__Records from a data collection__
(** Writing pairs with distinct, valid indices never fails; each written
    slot holds its datum and the other slots are untouched. *)
Lemma store_spec {R} (partial_results : list (nat * R)) :
  forall results : list (option R),
    NoDup (map fst partial_results) ->
    (forall idx, idx ∈ map fst partial_results -> (idx < length results)%nat) ->
    exists rs,
      store partial_results results = inr rs
      /\ length rs = length results
      /\ (forall idx data, (idx, data) ∈ partial_results ->
                           rs !! idx = Some (Some data))
      /\ (forall i, i ∉ map fst partial_results -> rs !! i = results !! i).
Proof.
  induction partial_results as [|[idx data] rest IH]; intros results Hnd Hrange.
  - exists results. split; [done|]. split; [done|]. split; [|done].
    intros idx data Hin. by apply elem_of_nil in Hin.
  - simpl in Hnd. apply NoDup_cons in Hnd as [Hidx Hnd].
    assert (Hlt : (idx < length results)%nat) by (apply Hrange; left).
    simpl. unfold list_assign. apply Nat.ltb_lt in Hlt as Hb. rewrite Hb. simpl.
    destruct (IH (<[idx:=Some data]> results) Hnd) as (rs & Hrs & Hlen & Hin & Hout).
    { intros i Hi. rewrite length_insert. apply Hrange. by right. }
    exists rs. split; [done|]. rewrite length_insert in Hlen.
    split; [done|]. split.
    + intros i d Hid. apply elem_of_cons in Hid as [[= -> ->]|Hid].
      * rewrite (Hout idx Hidx). by apply list_lookup_insert_eq.
      * by apply Hin.
    + intros i Hi. simpl in Hi. apply not_elem_of_cons in Hi as [Hne Hi].
      rewrite (Hout i Hi). by apply list_lookup_insert_ne.
Qed.

End Chunks.

(** ** batch_extract_tasks *)

Section BatchFacts.
Context {R : Type}.
Variable run_item : nat -> string -> result R.

Lemma worker_loop_inv start chunk :
  forall i acc out,
    batch_worker_loop run_item start i chunk acc = inr out ->
    map fst out = map fst acc ++ seq (start + i) (length chunk)
    /\ (forall idx r, (idx, r) ∈ out ->
          (idx, r) ∈ acc
          \/ exists j txt, chunk !! j = Some txt /\ idx = (start + i + j)%nat
                           /\ run_item idx txt = inr r).
Proof.
  induction chunk as [|txt rest IH]; intros i acc out; simpl.
  - intros [= <-]. rewrite app_nil_r. split; [done|]. intros; by left.
  - destruct (run_item (start + i) txt) as [e|r0] eqn:Hrun; [done|]. simpl.
    intros Hloop. destruct (IH _ _ _ Hloop) as [Hfst Hin]. split.
    + rewrite Hfst, map_app. simpl. rewrite <- app_assoc. simpl.
      by rewrite Nat.add_succ_r.
    + intros idx r Hidx. destruct (Hin idx r Hidx) as [Hacc|(j & t & Hj & -> & Hr)].
      * apply elem_of_app in Hacc as [Hacc|Hnew]; [by left|].
        apply list_elem_of_singleton in Hnew as [= -> ->].
        right. exists 0%nat, txt. by rewrite Nat.add_0_r.
      * right. exists (S j), t. split; [done|].
        split; [lia|]. by replace (start + i + S j)%nat with (start + S i + j)%nat by lia.
Qed.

__REQUIREMENT__
Every entry must be duplicated exactly as it was written.

__EXERCISE RESPONSE__
(** Writing pairs with distinct, valid indices never fails; each written
    slot holds its datum and the other slots are untouched. *)
Lemma store_spec {R} (partial_results : list (nat * R)) :
  forall results : list (option R),
    NoDup (map fst partial_results) ->
    (forall idx, idx ∈ map fst partial_results -> (idx < length results)%nat) ->
    exists rs,
      store partial_results results = inr rs
      /\ length rs = length results
      /\ (forall idx data, (idx, data) ∈ partial_results ->
                           rs !! idx = Some (Some data))
      /\ (forall i, i ∉ map fst partial_results -> rs !! i = results !! i).
Proof.
  induction partial_results as [|[idx data] rest IH]; intros results Hnd Hrange.
  - exists results. split; [done|]. split; [done|]. split; [|done].
    intros idx data Hin. by apply elem_of_nil in Hin.
  - simpl in Hnd. apply NoDup_cons in Hnd as [Hidx Hnd].
    assert (Hlt : (idx < length results)%nat) by (apply Hrange; left).
    simpl. unfold list_assign. apply Nat.ltb_lt in Hlt as Hb. rewrite Hb. simpl.
    destruct (IH (<[idx:=Some data]> results) Hnd) as (rs & Hrs & Hlen & Hin & Hout).
    { intros i Hi. rewrite length_insert. apply Hrange. by right. }
    exists rs. split; [done|]. rewrite length_insert in Hlen.
    split; [done|]. split.
    + intros i d Hid. apply elem_of_cons in Hid as [[= -> ->]|Hid].
      * rewrite (Hout idx Hidx). by apply list_lookup_insert_eq.
      * by apply Hin.
    + intros i Hi. simpl in Hi. apply not_elem_of_cons in Hi as [Hne Hi].
      rewrite (Hout i Hi). by apply list_lookup_insert_ne.
Qed.

End Chunks.

(** ** batch_extract_tasks *)

Section BatchFacts.
Context {R : Type}.
Variable run_item : nat -> string -> result R.

Lemma worker_loop_inv start chunk :
  forall i acc out,
    batch_worker_loop run_item start i chunk acc = inr out ->
    map fst out = map fst acc ++ seq (start + i) (length chunk)
    /\ (forall idx r, (idx, r) ∈ out ->
          (idx, r) ∈ acc
          \/ exists j txt, chunk !! j = Some txt /\ idx = (start + i + j)%nat
                           /\ run_item idx txt = inr r).
Proof.
  induction chunk as [|txt rest IH]; intros i acc out; simpl.
  - intros [= <-]. rewrite app_nil_r. split; [done|]. intros; by left.
  - destruct (run_item (start + i) txt) as [e|r0] eqn:Hrun; [done|]. simpl.
    intros Hloop. destruct (IH _ _ _ Hloop) as [Hfst Hin]. split.
    + rewrite Hfst, map_app. simpl. rewrite <- app_assoc. simpl.
      by rewrite Nat.add_succ_r.
    + intros idx r Hidx. destruct (Hin idx r Hidx) as [Hacc|(j & t & Hj & -> & Hr)].
      * apply elem_of_app in Hacc as [Hacc|Hnew]; [by left|].
        apply list_elem_of_singleton in Hnew as [= -> ->].
        right. exists 0%nat, txt. by rewrite Nat.add_0_r.
      * right. exists (S j), t. split; [done|].
        split; [lia|]. by replace (start + i + S j)%nat with (start + S i + j)%nat by lia.
Qed.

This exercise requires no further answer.